Give back every line of the material below that has the string "then".

__ENTRIES SHOWN__.
===
(** ** The wall flag the solver reads *)

(** C10.  The solver decides a move from the wall flag of the cell it
    leaves, and from that flag alone.  On every well-formed table without
    marks, and from every cell of it, [solve_r] returns, and: every cell
    it enters is reached from the start by moves that leave each cell on a
    side where that cell has no wall; unless the goal is found, every
    neighbour in the table on such a side of an entered cell is entered
    too, whatever the flag of the neighbour on the facing side is; the
    result is [True] exactly when the goal can be reached by such moves,
    and the goal is then among the cells entered.  Nothing is assumed of
    the facing flags: where the mirror rule is violated, a wall open on
    one side only is walked through from that side. *)
Theorem solver_reads_own_wall_only (self : Maze) (fuel : nat) (i j : Z) (st : State) :
  well_formed self (cells st) → in_bounds self (i, j) →
  all_unvisited self (cells st) →
  (Z.to_nat (num_rows self * num_cols self) ≤ fuel)%nat →
  ∃ b st' new,
    solve_r self fuel i j st = Ok (b, st') ∧
    log st' = new ++ log st ∧
    (∀ q, q ∈ entered new → rtc (door self (cells st)) (i, j) q) ∧
    (∀ p d, p ∈ entered new → in_bounds self (step p d) →
            wallb (cells st) p d = false →
            b = true ∨ step p d ∈ entered new) ∧
    (b = true ↔ rtc (door self (cells st)) (i, j) (target self)) ∧
    (b = true → target self ∈ entered new).
Proof.
  intros Hwf Hin Hnone Hfuel.
  assert (1 ≤ num_rows self ∧ 1 ≤ num_cols self) as [Hr Hc].
  { destruct Hin as [? ?]. simpl in *. lia. }
  destruct (solve_r_total self fuel i j st Hwf Hin)
    as (b & st' & new & Hrun & Hpost & Hroot).
  { intros g1 Hg1.
    pose proof (unvisited_count_mark self _ g1 (i, j) Hin (Hnone _ Hin) Hg1).
    pose proof (visited_unvisited self (cells st)).
    pose proof (length_all_cells_Z self Hr Hc). lia. }
  destruct (solve_r_log self fuel i j st b st' Hrun Hin)
    as [new' [Hlog _ Hreach (lines & Hwalk & _) Hmarked Hfound]].
  destruct Hpost as [Hext Hnd Hent Hcl Htg].
  pose proof (extends_by_same_walls self _ _ _ Hext) as Hsame.
  destruct Hext as (Hlog' & _ & _).
  assert (new' = new) as ->.
  { apply (app_inv_tail (log st)). by rewrite <- Hlog, <- Hlog'. }
  assert (b = false → ∀ p d, in_bounds self p → visitedb (cells st') p = true →
            in_bounds self (step p d) → wallb (cells st) p d = false →
            visitedb (cells st') (step p d) = true) as Hclosed.
  { intros Hb p d Hp Hv Hd Hw.
    apply (Hcl Hb p Hp Hv); [right; by apply Hnone|done|].
    by rewrite Hsame. }
  exists b, st', new.
  split; [done|]. split; [done|]. split; [done|]. split; [|split; [|done]].
  - intros p d Hp Hd Hw. destruct b; [by left|right].
    destruct (Hent p Hp) as (Hpin & Hpv & _).
    destruct (Hmarked _ Hd (Hclosed eq_refl p d Hpin Hpv Hd Hw)) as [Hv|?]; [|done].
    by rewrite (Hnone _ Hd) in Hv.
  - split.
    + intros ->. by apply (walk_door self _ _ _ lines).
    + intros Hgoal. destruct b; [done|exfalso].
      assert (∀ q, rtc (door self (cells st)) (i, j) q →
                visitedb (cells st') q = true) as Hall.
      { apply rtc_ind_r.
        - by destruct (Hent _ Hroot) as (_ & ? & _).
        - intros p q _ (Hp & Hq & d & -> & Hw) IH. by apply (Hclosed eq_refl p d). }
      specialize (Htg eq_refl (Hall _ Hgoal)).
      rewrite Hnone in Htg; [done|].
      split; unfold target; simpl; lia.
Qed.

Lemma solver_reads_own_wall_only_witness :
  well_formed (one_by_two 5 5 10 10 None) (cells (row_of_two cell_a cell_b 0 [])) ∧
  in_bounds (one_by_two 5 5 10 10 None) (0, 0) ∧
  all_unvisited (one_by_two 5 5 10 10 None) (cells (row_of_two cell_a cell_b 0 [])) ∧
  (Z.to_nat (num_rows (one_by_two 5 5 10 10 None)
             * num_cols (one_by_two 5 5 10 10 None)) ≤ 2)%nat ∧
  wallb (cells (row_of_two cell_a cell_b 0 [])) (0, 0) Right = false ∧
  wallb (cells (row_of_two cell_a cell_b 0 [])) (0, 1) Left = true ∧
  ∃ b st' new,
    solve_r (one_by_two 5 5 10 10 None) 2 0 0 (row_of_two cell_a cell_b 0 [])
      = Ok (b, st') ∧
    log st' = new ++ log (row_of_two cell_a cell_b 0 []) ∧
    (∀ q, q ∈ entered new →
          rtc (door (one_by_two 5 5 10 10 None) (cells (row_of_two cell_a cell_b 0 [])))
            (0, 0) q) ∧
    (∀ p d, p ∈ entered new → in_bounds (one_by_two 5 5 10 10 None) (step p d) →
            wallb (cells (row_of_two cell_a cell_b 0 [])) p d = false →
            b = true ∨ step p d ∈ entered new) ∧
    (b = true ↔
     rtc (door (one_by_two 5 5 10 10 None) (cells (row_of_two cell_a cell_b 0 [])))
       (0, 0) (target (one_by_two 5 5 10 10 None))) ∧
    (b = true → target (one_by_two 5 5 10 10 None) ∈ entered new).
Proof.
  split; [(split; [reflexivity|by repeat constructor])|].
  split; [split; simpl; lia|].
  split; [(intros q [-> | ->]%one_by_two_positions; reflexivity)|].
  split; [simpl; lia|].
  split; [reflexivity|]. split; [reflexivity|].
  apply (solver_reads_own_wall_only (one_by_two 5 5 10 10 None) 2 0 0
           (row_of_two cell_a cell_b 0 [])).
  - (split; [reflexivity|by repeat constructor]).
  - split; simpl; lia.
  - (intros q [-> | ->]%one_by_two_positions; reflexivity).
  - simpl; lia.
Defined.

(** X5.  On a table without marks, [solve_r(i, j)] returns [True] exactly
    when the goal cell can be reached from [(i, j)] by moves that leave
    each cell on a side where that cell itself has no wall. *)
Theorem solver_decides_reachability (self : Maze) (fuel : nat) (i j : Z) (st : State) :
  well_formed self (cells st) → in_bounds self (i, j) →
  all_unvisited self (cells st) →
  (Z.to_nat (num_rows self * num_cols self) ≤ fuel)%nat →
  ∃ b st',
    solve_r self fuel i j st = Ok (b, st') ∧
    (b = true ↔ rtc (door self (cells st)) (i, j) (target self)).
Proof.
  intros Hwf Hin Hnone Hfuel.
  assert (1 ≤ num_rows self ∧ 1 ≤ num_cols self) as [Hr Hc].
  { destruct Hin as [? ?]. simpl in *. lia. }
  destruct (solve_r_total self fuel i j st Hwf Hin)
    as (b & st' & new & Hrun & Hpost & Hroot).
  { intros g1 Hg1.
    pose proof (unvisited_count_mark self _ g1 (i, j) Hin (Hnone _ Hin) Hg1).
    pose proof (visited_unvisited self (cells st)).
    pose proof (length_all_cells_Z self Hr Hc). lia. }
  exists b, st'. split; [done|].
  destruct (solve_r_log self fuel i j st b st' Hrun Hin)
    as [new' [_ _ _ (lines & Hwalk & _) _ _]].
  split.
  - intros ->. by apply (walk_door self _ _ _ lines).
  - intros Hreach. destruct b; [done|exfalso].
    destruct Hpost as [Hext Hnd Hent Hcl Htg].
    pose proof (extends_by_same_walls self _ _ _ Hext) as Hsame.
    assert (∀ q, rtc (door self (cells st)) (i, j) q → visitedb (cells st') q = true)
      as Hall.
    { apply rtc_ind_r.
      - by destruct (Hent _ Hroot) as (_ & ? & _).
      - intros p q _ (Hp & Hq & d & -> & Hw) IH.
        apply (Hcl eq_refl p Hp IH); [right; by apply Hnone|done|].
        by rewrite Hsame. }
    specialize (Htg eq_refl (Hall _ Hreach)).
    rewrite Hnone in Htg; [done|].
    split; unfold target; simpl; lia.
Qed.

(** X6.  The red lines on the canvas.  Every gray line [solve_r] draws
    repeats the latest red line not yet undone.  When the call returns
    [True], the red lines left are, in the order drawn, the segments from
    cell centre to cell centre of a walk from [(i, j)] to the goal cell
    which leaves each cell on a side where it has no wall; when the call
    returns [False], no red line is left. *)
Theorem solver_leaves_its_path (self : Maze) (fuel : nat) (i j : Z) (st : State) :
  well_formed self (cells st) → in_bounds self (i, j) →
  (Z.to_nat (num_rows self * num_cols self) < fuel)%nat →
  ∃ b st' new lines,
    solve_r self fuel i j st = Ok (b, st') ∧
    log st' = new ++ log st ∧
    red_path (events new) [] = Some (rev lines) ∧
    (if b then walk self (cells st) (i, j) (target self) lines else lines = []).
Proof.
  intros Hwf Hin Hfuel.
  assert (1 ≤ num_rows self ∧ 1 ≤ num_cols self) as [Hr Hc].
  { destruct Hin as [? ?]. simpl in *. lia. }
  destruct (solve_r_total self fuel i j st Hwf Hin)
    as (b & st' & new & Hrun & _ & _).
  { intros g1 _.
    pose proof (visited_unvisited self g1).
    pose proof (length_all_cells_Z self Hr Hc). lia. }
  destruct (solve_r_log self fuel i j st b st' Hrun Hin)
    as [new' [Hlog _ _ (lines & Hwalk & Hred) _ _]].
  exists b, st', new', lines. split; [done|]. split; [done|]. split; [|done].
  by rewrite Hred, app_nil_r.
Qed.

Lemma solver_decides_reachability_witness :
  well_formed (one_by_two 5 5 10 10 None) (cells (row_of_two cell_a cell_b 0 [])) ∧
  in_bounds (one_by_two 5 5 10 10 None) (0, 0) ∧
  all_unvisited (one_by_two 5 5 10 10 None) (cells (row_of_two cell_a cell_b 0 [])) ∧
  (Z.to_nat (num_rows (one_by_two 5 5 10 10 None)
             * num_cols (one_by_two 5 5 10 10 None)) ≤ 2)%nat ∧
  ∃ b st',
    solve_r (one_by_two 5 5 10 10 None) 2 0 0 (row_of_two cell_a cell_b 0 [])
      = Ok (b, st') ∧
    (b = true ↔
     rtc (door (one_by_two 5 5 10 10 None) (cells (row_of_two cell_a cell_b 0 [])))
       (0, 0) (target (one_by_two 5 5 10 10 None))).
Proof.
  split; [(split; [reflexivity|by repeat constructor])|].
  split; [split; simpl; lia|].
  split; [(intros q [-> | ->]%one_by_two_positions; reflexivity)|].
  split; [simpl; lia|].
  apply (solver_decides_reachability (one_by_two 5 5 10 10 None) 2 0 0
           (row_of_two cell_a cell_b 0 [])).
  - (split; [reflexivity|by repeat constructor]).
  - split; simpl; lia.
  - (intros q [-> | ->]%one_by_two_positions; reflexivity).
  - simpl; lia.
Defined.

Lemma solver_leaves_its_path_witness :
  well_formed (one_by_two 5 5 10 10 None) (cells (row_of_two cell_a cell_b 0 [])) ∧
  in_bounds (one_by_two 5 5 10 10 None) (0, 0) ∧
  (Z.to_nat (num_rows (one_by_two 5 5 10 10 None)
             * num_cols (one_by_two 5 5 10 10 None)) < 3)%nat ∧
  ∃ b st' new lines,
    solve_r (one_by_two 5 5 10 10 None) 3 0 0 (row_of_two cell_a cell_b 0 [])
      = Ok (b, st') ∧
    log st' = new ++ log (row_of_two cell_a cell_b 0 []) ∧
    red_path (events new) [] = Some (rev lines) ∧
    (if b
     then walk (one_by_two 5 5 10 10 None) (cells (row_of_two cell_a cell_b 0 []))
            (0, 0) (target (one_by_two 5 5 10 10 None)) lines
     else lines = []).
Proof.
  split; [(split; [reflexivity|by repeat constructor])|].
  split; [split; simpl; lia|].
  split; [simpl; lia|].
  apply (solver_leaves_its_path (one_by_two 5 5 10 10 None) 3 0 0
           (row_of_two cell_a cell_b 0 [])).
  - (split; [reflexivity|by repeat constructor]).
  - split; simpl; lia.
  - simpl; lia.
Defined.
===
__SOLUTION FOR THIS EXERCISE__.
    and the goal is then among the cells entered.  Nothing is assumed of
    (if b then walk self (cells st) (i, j) (target self) lines else lines = []).
     then walk (one_by_two 5 5 10 10 None) (cells (row_of_two cell_a cell_b 0 []))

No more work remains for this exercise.